Monday 22nd June 2009

The aim of today was to get the fins on my legs to a finished (or near-finished) state. So with today’s appointment with Alex that was the goal and, with maybe the exception of possible touch-ups, that goal was met. More shading was added and the red was made so vibrant. I am made up with the results. Now I have the swelling to look forward to…

After my appointment I made my way back into Brighton to spend time with more of the wonderful people I have met because of BodyMod. We went out for a few drinks and lots of get conversations. Leaving my friends in Brighton and making my way back home breaks my heart every time. It would be a dream come true if I could move there and I’m currently working on it! I am willing to do prettymuch anything (workwise) just so I have the opportunity to move there. I’m making that one of my main goals.

This film will never fail to fill me with joy…

A Fishy Behind

I’ve not blogged much as I am going through a bit of a tough time. Nothing I can’t handle but it has just slowed me down a bit. I thought I’d try listening to the music that got me through tough times before and it seems to be working brilliantly. My emotions are forever changing and coming in waves but I know I can beat this.

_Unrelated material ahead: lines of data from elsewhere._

(** * Terminal link openers (vs/workbench/contrib/terminal/browser/links/terminalLinkOpeners.ts)

    A shallow embedding of [TerminalSearchLinkOpener], of
    [TerminalLocalFileLinkOpener] with its line and column extraction, of
    [TerminalLocalFolderInWorkspaceLinkOpener], and of the JavaScript
    string primitives they rely on, followed by their properties.

    Conventions of the model:
    - a JavaScript string is a list of code units, here [list ascii]
      (code units below 256);
    - a number is a double; those that occur here are [NaN], the
      infinities, the negative zero and the doubles with an integer value,
      and [parseInt] rounds the integer it reads to the nearest double;
    - regular expressions are values of [regex], run by a backtracking
      matcher that lists the successful paths in priority order;
    - the injected services (file service, search service, editor service,
      quick access, command detection) are oracles in an [Env] record, and
      every call to one of them is recorded in a trace. *)

From Stdlib Require Import List Ascii String ZArith Lia Bool Arith.
Import ListNotations.

Local Open Scope list_scope.

(** ** JavaScript strings *)

Module JS.

Definition str := list ascii.

Definition lit (s : string) : str := list_ascii_of_string s.

Definition str_eqb (a b : str) : bool :=
  if list_eq_dec ascii_dec a b then true else false.

(** [s.substring(0, n)] and [s.substring(n)] for [0 <= n]. *)
Definition substring_to (n : nat) (s : str) : str := firstn n s.
Definition substring_from (n : nat) (s : str) : str := skipn n s.

(** [s.includes(c)] for a one-character [c]. *)
Definition includes (c : ascii) (s : str) : bool :=
  existsb (Ascii.eqb c) s.

(** [s.split(c)] for a one-character separator: never the empty array. *)
Fixpoint split (c : ascii) (s : str) : list str :=
  match s with
  | [] => [[]]
  | x :: t =>
      if Ascii.eqb x c then [] :: split c t
      else match split c t with
           | [] => [[x]]
           | seg :: segs => (x :: seg) :: segs
           end
  end.

(** [a.join(c)]. *)
Fixpoint join (c : ascii) (l : list str) : str :=
  match l with
  | [] => []
  | [a] => a
  | a :: rest => a ++ c :: join c rest
  end.

(** JavaScript truthiness of a string or of [undefined]. *)
Definition truthy (o : option str) : bool :=
  match o with
  | Some (_ :: _) => true
  | _ => false
  end.

(** *** Numbers and [parseInt] *)

(** A Number, as far as the openers meet them: [NaN], the infinities,
    the negative zero, and [Num z], the double whose value is the integer
    [z].  The doubles that [parseInt] returns all have one of these
    forms. *)
Inductive number :=
| NaN
| Num (z : Z)
| NegZero
| Infinity (negative : bool).

Definition is_digit (c : ascii) : bool :=
  let n := nat_of_ascii c in (48 <=? n) && (n <=? 57).

Definition is_white (c : ascii) : bool :=
  let n := nat_of_ascii c in
  ((9 <=? n) && (n <=? 13)) || (n =? 32) || (n =? 160).

Local Open Scope Z_scope.

(** The value of a digit in a radix, when it is one. *)
Definition digit_value (radix : Z) (c : ascii) : option Z :=
  let n := Z.of_nat (nat_of_ascii c) in
  let v :=
    if (48 <=? n) && (n <=? 57) then n - 48
    else if (97 <=? n) && (n <=? 122) then n - 87
    else if (65 <=? n) && (n <=? 90) then n - 55
    else 36 in
  if v <? radix then Some v else None.

(** Longest prefix of digits of the radix, accumulated left to right;
    [None] when there is no digit at all. *)
Fixpoint parse_digits (radix : Z) (acc : option Z) (s : str) : option Z :=
  match s with
  | [] => acc
  | c :: t =>
      match digit_value radix c with
      | Some v =>
          parse_digits radix
            (Some (match acc with Some a => a * radix + v | None => v end)) t
      | None => acc
      end
  end.

Fixpoint trim_start (s : str) : str :=
  match s with
  | c :: t => if is_white c then trim_start t else s
  | [] => []
  end.

(** The double nearest to a positive integer [n], ties to the even
    significand, as the value of that double; [None] when it is
    infinite.  Below 2^53 every integer is a double; above, a double has
    53 significant bits, so that the low bits of [n] are rounded away;
    from 2^1024 - 2^970 on the nearest double is the infinity. *)
Definition round_magnitude (n : Z) : option Z :=
  if n <? 2 ^ 53 then Some n
  else
    let e := Z.log2 n - 52 in
    let q := Z.shiftr n e in
    let r := n - Z.shiftl q e in
    let half := Z.shiftl 1 (e - 1) in
    let q' := if (half <? r) || ((r =? half) && Z.odd q) then q + 1 else q in
    let v := Z.shiftl q' e in
    if 2 ^ 1024 <=? v then None else Some v.

(** The Number value of the integer [n], negated when [negative]. *)
Definition to_number (negative : bool) (n : Z) : number :=
  if n =? 0 then (if negative then NegZero else Num 0)
  else
    match round_magnitude n with
    | Some v => Num (if negative then - v else v)
    | None => Infinity negative
    end.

So, here is my recent news.

Thursday 21st May 2009

I went for my appointment with Alex at Midnight Tattoo. This appointment was dedicated to getting my Lionfish finished (for about a year I only had the outline). It looked great before but now it has colour it looks absolutely outstanding. How Alex’s brain didn’t explode I will never know. I could not be happier with the outcome. My next appointment is Monday 22nd June and the plan is to get the fins of my mermaid/fish project finished with more red and more shading. I can’t wait!

Friday 22nd May 2009

This was the day of my Nan’s funeral. A very sad time for all but it was nice to get the opportunity to spend a bit of quality time with my sisters and to get to chat to family members I hardly ever see (or have never met before).

Friday 19th June 2009

Today indecided that it was finally time to start sorting out my fishtanks. I’ve had two rather large fish tanks and each only had a couple of small fish in them. Now all the fish are in the larger of my two tanks and they all look very happy and healthy. This has really improved my mood and makes my room feel much less cluttered and now have created room that is hopefully big enough for me to adopt a pet rat. So… I now have a 3 foot fish tank that I will either dump or give to someone who wants it.